_DATASET_
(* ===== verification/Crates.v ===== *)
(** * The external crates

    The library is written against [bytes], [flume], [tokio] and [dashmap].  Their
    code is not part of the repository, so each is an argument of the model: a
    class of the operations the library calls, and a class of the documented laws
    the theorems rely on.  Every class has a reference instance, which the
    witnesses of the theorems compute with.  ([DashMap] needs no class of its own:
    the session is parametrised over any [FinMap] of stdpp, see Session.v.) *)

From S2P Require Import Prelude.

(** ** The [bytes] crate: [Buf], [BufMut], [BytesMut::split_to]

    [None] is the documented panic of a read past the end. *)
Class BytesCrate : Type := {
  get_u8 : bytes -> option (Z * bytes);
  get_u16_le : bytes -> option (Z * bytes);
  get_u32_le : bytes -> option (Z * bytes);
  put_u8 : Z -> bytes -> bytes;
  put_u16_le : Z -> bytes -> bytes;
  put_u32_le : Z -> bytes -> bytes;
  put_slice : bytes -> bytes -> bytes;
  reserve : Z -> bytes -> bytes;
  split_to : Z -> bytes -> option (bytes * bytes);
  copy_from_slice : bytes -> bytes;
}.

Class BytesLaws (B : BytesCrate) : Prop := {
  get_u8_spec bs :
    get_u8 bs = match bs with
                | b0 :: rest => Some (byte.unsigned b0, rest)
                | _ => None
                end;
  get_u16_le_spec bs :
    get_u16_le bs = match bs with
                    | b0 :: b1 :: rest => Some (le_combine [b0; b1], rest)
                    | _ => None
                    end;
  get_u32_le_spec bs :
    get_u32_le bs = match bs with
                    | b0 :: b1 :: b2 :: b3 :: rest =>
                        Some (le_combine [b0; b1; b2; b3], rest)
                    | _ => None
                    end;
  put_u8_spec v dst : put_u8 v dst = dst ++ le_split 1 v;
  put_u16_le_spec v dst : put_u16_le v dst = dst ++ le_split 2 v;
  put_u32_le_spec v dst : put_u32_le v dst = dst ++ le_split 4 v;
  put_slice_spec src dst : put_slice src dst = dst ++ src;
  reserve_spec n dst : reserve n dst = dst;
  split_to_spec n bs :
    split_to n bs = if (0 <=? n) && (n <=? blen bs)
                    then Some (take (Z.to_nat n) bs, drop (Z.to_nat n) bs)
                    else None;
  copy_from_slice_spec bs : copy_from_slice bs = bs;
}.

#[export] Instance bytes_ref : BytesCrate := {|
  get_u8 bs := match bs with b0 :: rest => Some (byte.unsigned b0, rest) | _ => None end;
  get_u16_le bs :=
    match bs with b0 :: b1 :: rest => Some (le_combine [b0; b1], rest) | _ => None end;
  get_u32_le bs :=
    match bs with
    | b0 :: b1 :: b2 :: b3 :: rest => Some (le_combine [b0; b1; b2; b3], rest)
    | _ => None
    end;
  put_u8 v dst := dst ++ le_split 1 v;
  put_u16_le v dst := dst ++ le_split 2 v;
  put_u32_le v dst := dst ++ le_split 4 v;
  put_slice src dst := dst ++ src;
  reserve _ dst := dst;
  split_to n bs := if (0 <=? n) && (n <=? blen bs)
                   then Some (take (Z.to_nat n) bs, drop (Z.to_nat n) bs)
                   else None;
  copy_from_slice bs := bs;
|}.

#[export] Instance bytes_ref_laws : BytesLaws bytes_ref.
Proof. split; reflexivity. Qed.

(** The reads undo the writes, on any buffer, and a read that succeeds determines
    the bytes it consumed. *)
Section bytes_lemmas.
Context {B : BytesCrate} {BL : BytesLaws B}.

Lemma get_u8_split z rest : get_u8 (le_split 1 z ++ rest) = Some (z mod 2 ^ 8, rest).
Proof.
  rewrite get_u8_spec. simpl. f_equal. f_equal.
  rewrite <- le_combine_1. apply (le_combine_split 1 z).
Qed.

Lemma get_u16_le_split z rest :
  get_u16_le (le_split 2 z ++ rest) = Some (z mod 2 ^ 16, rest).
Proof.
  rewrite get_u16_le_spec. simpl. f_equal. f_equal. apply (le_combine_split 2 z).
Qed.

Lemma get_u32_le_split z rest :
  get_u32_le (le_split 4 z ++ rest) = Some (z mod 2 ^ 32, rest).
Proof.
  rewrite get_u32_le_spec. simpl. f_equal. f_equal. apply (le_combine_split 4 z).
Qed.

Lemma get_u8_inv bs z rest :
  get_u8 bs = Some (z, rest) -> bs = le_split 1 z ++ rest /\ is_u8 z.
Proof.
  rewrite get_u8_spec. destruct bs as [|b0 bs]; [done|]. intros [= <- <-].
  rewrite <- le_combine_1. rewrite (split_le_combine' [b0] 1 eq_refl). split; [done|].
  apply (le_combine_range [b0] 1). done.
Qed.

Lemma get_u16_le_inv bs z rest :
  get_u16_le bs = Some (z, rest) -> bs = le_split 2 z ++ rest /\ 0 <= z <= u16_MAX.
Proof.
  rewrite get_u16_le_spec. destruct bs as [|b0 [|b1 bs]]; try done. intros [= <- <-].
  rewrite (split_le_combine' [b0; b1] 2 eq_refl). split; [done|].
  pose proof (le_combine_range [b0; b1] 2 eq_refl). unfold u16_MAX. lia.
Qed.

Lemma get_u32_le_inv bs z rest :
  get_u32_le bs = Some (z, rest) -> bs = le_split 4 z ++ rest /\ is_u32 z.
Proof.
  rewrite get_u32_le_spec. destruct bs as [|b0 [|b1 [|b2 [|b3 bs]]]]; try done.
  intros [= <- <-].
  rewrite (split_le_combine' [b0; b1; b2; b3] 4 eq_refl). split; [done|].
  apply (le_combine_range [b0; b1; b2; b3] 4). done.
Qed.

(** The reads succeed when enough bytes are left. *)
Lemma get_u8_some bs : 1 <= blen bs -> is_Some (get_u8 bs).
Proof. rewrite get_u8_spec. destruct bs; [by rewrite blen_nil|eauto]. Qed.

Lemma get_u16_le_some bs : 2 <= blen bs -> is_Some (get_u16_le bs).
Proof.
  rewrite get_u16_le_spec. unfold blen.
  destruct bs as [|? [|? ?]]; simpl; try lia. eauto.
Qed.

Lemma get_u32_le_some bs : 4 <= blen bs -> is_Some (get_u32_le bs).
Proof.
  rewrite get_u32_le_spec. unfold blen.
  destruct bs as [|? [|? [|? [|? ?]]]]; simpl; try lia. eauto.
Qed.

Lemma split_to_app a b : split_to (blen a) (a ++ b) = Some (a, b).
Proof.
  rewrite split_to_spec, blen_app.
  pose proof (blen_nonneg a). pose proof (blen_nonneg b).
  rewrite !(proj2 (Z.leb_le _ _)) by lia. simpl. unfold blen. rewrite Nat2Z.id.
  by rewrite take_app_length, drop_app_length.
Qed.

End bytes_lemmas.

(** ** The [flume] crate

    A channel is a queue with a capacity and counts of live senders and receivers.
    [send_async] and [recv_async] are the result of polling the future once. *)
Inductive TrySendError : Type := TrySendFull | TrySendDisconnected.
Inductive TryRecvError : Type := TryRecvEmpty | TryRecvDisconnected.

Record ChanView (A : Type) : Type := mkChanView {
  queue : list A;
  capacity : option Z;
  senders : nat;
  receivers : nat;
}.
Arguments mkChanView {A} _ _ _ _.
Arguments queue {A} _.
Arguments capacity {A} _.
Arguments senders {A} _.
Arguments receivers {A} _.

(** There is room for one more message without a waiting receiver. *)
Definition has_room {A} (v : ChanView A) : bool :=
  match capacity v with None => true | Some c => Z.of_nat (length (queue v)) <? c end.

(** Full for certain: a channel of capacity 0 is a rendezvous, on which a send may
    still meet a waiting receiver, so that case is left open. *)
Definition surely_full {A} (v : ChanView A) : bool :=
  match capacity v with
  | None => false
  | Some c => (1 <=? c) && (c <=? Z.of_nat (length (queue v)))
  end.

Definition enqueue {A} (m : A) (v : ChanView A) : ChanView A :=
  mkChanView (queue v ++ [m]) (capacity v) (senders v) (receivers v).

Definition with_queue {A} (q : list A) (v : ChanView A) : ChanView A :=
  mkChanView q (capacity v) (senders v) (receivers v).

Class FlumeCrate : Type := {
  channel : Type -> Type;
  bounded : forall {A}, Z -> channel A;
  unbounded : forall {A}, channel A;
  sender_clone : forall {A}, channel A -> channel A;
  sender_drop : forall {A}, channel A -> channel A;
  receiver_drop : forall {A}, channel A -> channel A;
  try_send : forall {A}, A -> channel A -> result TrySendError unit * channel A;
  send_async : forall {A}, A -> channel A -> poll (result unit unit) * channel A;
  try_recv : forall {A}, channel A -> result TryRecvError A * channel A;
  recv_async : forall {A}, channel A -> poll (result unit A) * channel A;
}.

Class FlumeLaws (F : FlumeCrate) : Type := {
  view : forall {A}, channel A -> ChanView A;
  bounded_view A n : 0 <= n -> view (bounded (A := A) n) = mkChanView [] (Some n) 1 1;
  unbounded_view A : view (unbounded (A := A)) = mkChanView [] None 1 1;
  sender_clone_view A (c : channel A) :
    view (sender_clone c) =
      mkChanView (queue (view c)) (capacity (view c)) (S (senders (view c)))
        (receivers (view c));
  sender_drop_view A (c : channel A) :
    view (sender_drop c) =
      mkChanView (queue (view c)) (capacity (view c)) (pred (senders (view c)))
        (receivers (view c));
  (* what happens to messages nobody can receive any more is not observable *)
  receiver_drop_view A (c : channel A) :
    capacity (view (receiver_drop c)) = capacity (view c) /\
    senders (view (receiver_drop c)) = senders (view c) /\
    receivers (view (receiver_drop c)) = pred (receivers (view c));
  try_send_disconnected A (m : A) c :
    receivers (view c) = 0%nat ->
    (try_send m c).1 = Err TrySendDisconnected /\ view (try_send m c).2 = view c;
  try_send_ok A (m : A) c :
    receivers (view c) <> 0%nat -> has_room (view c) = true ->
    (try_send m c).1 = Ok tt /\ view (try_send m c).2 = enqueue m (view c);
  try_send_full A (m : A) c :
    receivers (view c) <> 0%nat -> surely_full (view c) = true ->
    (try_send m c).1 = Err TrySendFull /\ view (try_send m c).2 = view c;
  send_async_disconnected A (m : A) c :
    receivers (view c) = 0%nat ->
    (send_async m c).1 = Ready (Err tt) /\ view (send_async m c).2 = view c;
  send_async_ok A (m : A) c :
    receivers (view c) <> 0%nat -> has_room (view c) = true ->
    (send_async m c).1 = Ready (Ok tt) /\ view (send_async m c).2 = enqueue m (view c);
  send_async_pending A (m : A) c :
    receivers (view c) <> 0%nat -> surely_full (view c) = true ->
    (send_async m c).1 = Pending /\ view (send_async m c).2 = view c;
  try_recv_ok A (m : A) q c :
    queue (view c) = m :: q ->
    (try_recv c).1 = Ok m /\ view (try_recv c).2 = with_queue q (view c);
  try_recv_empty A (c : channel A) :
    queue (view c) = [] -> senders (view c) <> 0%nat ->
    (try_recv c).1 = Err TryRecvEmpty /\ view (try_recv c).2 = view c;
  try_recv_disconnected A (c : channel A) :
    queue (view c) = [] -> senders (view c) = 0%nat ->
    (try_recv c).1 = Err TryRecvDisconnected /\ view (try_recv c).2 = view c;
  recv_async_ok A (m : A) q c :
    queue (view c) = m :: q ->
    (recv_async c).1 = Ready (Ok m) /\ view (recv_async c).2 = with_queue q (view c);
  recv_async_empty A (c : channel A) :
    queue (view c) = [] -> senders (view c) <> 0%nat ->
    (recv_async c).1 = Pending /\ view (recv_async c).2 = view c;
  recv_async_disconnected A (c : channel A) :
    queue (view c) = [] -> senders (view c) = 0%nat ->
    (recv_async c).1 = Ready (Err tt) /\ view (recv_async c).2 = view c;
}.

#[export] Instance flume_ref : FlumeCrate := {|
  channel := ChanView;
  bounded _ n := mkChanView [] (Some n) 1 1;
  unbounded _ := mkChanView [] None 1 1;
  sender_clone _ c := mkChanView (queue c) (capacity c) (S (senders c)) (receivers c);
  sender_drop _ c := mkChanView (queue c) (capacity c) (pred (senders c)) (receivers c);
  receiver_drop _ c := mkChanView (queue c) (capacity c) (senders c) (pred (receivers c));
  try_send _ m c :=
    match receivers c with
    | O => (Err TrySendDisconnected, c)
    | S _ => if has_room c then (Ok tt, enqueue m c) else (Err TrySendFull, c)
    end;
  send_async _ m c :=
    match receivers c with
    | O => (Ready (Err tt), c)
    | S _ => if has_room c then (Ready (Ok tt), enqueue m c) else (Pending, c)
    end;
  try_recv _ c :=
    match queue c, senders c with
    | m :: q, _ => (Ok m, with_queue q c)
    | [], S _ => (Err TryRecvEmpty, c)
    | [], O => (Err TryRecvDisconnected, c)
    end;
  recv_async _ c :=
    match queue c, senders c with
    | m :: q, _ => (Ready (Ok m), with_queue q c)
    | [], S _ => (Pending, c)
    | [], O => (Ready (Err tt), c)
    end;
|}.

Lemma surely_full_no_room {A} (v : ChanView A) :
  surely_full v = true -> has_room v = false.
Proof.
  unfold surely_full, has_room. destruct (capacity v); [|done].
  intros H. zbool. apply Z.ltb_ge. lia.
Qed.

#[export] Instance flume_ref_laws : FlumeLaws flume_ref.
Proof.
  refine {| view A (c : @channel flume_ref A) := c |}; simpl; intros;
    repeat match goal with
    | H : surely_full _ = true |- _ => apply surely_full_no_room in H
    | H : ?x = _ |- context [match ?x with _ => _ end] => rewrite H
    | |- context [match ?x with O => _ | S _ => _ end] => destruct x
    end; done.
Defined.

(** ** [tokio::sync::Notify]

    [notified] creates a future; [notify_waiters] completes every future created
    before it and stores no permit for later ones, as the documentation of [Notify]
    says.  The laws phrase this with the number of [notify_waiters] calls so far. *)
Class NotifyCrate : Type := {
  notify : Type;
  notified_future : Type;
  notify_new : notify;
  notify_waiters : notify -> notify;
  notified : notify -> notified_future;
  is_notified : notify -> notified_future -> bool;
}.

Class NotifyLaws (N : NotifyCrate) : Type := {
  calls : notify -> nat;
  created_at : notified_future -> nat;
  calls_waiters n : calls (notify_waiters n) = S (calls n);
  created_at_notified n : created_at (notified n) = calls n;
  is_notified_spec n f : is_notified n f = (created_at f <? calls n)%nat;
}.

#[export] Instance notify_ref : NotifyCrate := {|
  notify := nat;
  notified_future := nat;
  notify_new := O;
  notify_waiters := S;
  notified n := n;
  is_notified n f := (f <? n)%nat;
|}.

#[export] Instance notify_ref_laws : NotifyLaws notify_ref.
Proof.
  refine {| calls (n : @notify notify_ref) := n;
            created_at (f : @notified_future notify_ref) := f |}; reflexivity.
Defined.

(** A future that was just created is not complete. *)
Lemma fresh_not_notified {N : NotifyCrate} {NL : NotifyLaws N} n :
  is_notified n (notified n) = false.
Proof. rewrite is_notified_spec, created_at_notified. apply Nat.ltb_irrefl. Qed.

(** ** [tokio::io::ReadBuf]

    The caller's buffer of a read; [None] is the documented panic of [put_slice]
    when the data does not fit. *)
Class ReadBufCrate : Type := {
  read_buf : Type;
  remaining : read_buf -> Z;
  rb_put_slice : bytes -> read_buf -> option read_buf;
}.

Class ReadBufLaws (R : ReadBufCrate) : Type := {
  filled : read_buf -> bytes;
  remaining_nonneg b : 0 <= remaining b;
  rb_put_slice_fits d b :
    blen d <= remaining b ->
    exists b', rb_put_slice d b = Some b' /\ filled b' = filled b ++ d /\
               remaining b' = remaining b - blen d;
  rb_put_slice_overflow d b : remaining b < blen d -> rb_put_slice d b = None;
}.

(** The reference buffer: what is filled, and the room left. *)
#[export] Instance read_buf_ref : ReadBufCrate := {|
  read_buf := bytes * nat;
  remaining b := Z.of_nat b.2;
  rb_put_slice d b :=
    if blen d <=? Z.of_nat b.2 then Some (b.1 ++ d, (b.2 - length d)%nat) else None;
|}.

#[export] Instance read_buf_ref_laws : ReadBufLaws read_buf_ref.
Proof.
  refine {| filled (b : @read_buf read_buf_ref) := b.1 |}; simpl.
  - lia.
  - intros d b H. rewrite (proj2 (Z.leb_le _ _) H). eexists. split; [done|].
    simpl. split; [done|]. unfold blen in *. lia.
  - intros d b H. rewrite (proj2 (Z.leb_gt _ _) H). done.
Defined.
---
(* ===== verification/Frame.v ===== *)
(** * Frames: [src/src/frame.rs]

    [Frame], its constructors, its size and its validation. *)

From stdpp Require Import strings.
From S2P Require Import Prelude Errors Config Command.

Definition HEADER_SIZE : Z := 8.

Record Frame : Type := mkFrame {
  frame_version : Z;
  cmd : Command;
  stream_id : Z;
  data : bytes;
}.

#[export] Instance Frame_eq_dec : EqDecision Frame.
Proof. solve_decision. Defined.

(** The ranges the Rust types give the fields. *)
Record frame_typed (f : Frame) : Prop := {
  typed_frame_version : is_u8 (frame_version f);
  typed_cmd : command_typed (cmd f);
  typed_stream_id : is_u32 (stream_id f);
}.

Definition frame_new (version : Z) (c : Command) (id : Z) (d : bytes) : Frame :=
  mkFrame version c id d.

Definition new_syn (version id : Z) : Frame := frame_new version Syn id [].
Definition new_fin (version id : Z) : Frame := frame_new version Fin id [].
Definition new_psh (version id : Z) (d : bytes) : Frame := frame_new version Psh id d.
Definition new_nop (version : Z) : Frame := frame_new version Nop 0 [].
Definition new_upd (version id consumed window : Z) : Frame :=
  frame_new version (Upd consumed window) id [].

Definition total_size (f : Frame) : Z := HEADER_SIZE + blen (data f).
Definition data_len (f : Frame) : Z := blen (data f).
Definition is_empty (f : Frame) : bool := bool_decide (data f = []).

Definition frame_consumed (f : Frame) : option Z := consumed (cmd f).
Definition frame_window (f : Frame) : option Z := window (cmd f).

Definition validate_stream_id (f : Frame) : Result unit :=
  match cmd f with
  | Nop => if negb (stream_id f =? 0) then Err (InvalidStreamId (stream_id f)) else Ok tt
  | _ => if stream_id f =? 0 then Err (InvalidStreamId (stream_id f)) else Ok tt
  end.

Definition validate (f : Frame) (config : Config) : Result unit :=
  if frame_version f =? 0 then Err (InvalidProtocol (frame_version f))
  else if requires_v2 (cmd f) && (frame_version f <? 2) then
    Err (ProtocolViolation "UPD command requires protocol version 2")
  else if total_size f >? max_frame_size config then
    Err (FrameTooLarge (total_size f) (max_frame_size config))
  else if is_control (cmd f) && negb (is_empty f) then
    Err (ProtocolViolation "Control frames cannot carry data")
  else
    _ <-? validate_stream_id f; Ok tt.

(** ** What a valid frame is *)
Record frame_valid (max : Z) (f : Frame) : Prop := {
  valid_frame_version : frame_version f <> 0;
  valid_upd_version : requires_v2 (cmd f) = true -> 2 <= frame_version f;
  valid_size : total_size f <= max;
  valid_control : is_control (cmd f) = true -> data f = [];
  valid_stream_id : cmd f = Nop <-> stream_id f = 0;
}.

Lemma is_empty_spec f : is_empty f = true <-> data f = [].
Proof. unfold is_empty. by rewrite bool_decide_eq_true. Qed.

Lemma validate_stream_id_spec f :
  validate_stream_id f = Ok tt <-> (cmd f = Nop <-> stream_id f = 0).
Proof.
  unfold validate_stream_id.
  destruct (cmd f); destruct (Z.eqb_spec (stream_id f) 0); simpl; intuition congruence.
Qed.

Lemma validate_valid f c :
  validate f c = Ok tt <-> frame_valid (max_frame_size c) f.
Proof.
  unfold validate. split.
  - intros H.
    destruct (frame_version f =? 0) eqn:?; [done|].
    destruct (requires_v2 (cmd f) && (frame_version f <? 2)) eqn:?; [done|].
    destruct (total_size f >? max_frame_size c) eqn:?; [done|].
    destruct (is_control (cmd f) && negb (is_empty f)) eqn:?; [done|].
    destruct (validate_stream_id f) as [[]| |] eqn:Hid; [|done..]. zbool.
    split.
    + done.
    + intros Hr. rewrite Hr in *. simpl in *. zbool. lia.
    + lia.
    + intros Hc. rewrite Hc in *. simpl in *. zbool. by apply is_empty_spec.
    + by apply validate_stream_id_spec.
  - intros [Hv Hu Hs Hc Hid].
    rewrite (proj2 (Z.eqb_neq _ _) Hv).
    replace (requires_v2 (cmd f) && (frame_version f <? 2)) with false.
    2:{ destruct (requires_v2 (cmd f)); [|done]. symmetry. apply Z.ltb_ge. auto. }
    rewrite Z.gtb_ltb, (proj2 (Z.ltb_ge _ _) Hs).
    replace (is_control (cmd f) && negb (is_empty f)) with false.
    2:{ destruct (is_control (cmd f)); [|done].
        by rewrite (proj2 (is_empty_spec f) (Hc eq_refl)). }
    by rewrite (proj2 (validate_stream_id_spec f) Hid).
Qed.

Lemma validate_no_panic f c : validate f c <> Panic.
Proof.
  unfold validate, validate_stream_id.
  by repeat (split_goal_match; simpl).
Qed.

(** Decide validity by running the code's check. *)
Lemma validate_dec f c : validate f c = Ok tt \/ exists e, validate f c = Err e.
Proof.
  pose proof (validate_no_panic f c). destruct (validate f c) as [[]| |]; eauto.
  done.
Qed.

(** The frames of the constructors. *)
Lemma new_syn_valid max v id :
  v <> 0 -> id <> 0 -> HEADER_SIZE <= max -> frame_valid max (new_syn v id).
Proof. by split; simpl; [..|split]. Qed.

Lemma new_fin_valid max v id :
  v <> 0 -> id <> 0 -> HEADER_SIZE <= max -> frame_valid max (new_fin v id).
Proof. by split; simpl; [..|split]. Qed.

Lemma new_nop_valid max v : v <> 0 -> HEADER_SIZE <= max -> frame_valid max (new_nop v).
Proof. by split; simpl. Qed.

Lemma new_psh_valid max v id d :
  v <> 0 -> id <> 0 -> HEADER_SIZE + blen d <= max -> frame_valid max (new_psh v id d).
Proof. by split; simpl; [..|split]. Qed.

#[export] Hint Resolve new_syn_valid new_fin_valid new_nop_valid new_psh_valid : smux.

_WHAT IS NEEDED_
Print only what lies in the material above starting at the line with "(* ===== verification/Crates.v ===== *)" and ending at the line with "split_to n bs = if", every line exactly as given.

_YOUR RESPONSE_
(* ===== verification/Crates.v ===== *)
(** * The external crates

    The library is written against [bytes], [flume], [tokio] and [dashmap].  Their
    code is not part of the repository, so each is an argument of the model: a
    class of the operations the library calls, and a class of the documented laws
    the theorems rely on.  Every class has a reference instance, which the
    witnesses of the theorems compute with.  ([DashMap] needs no class of its own:
    the session is parametrised over any [FinMap] of stdpp, see Session.v.) *)

From S2P Require Import Prelude.

(** ** The [bytes] crate: [Buf], [BufMut], [BytesMut::split_to]

    [None] is the documented panic of a read past the end. *)
Class BytesCrate : Type := {
  get_u8 : bytes -> option (Z * bytes);
  get_u16_le : bytes -> option (Z * bytes);
  get_u32_le : bytes -> option (Z * bytes);
  put_u8 : Z -> bytes -> bytes;
  put_u16_le : Z -> bytes -> bytes;
  put_u32_le : Z -> bytes -> bytes;
  put_slice : bytes -> bytes -> bytes;
  reserve : Z -> bytes -> bytes;
  split_to : Z -> bytes -> option (bytes * bytes);
  copy_from_slice : bytes -> bytes;
}.

Class BytesLaws (B : BytesCrate) : Prop := {
  get_u8_spec bs :
    get_u8 bs = match bs with
                | b0 :: rest => Some (byte.unsigned b0, rest)
                | _ => None
                end;
  get_u16_le_spec bs :
    get_u16_le bs = match bs with
                    | b0 :: b1 :: rest => Some (le_combine [b0; b1], rest)
                    | _ => None
                    end;
  get_u32_le_spec bs :
    get_u32_le bs = match bs with
                    | b0 :: b1 :: b2 :: b3 :: rest =>
                        Some (le_combine [b0; b1; b2; b3], rest)
                    | _ => None
                    end;
  put_u8_spec v dst : put_u8 v dst = dst ++ le_split 1 v;
  put_u16_le_spec v dst : put_u16_le v dst = dst ++ le_split 2 v;
  put_u32_le_spec v dst : put_u32_le v dst = dst ++ le_split 4 v;
  put_slice_spec src dst : put_slice src dst = dst ++ src;
  reserve_spec n dst : reserve n dst = dst;
  split_to_spec n bs :
    split_to n bs = if (0 <=? n) && (n <=? blen bs)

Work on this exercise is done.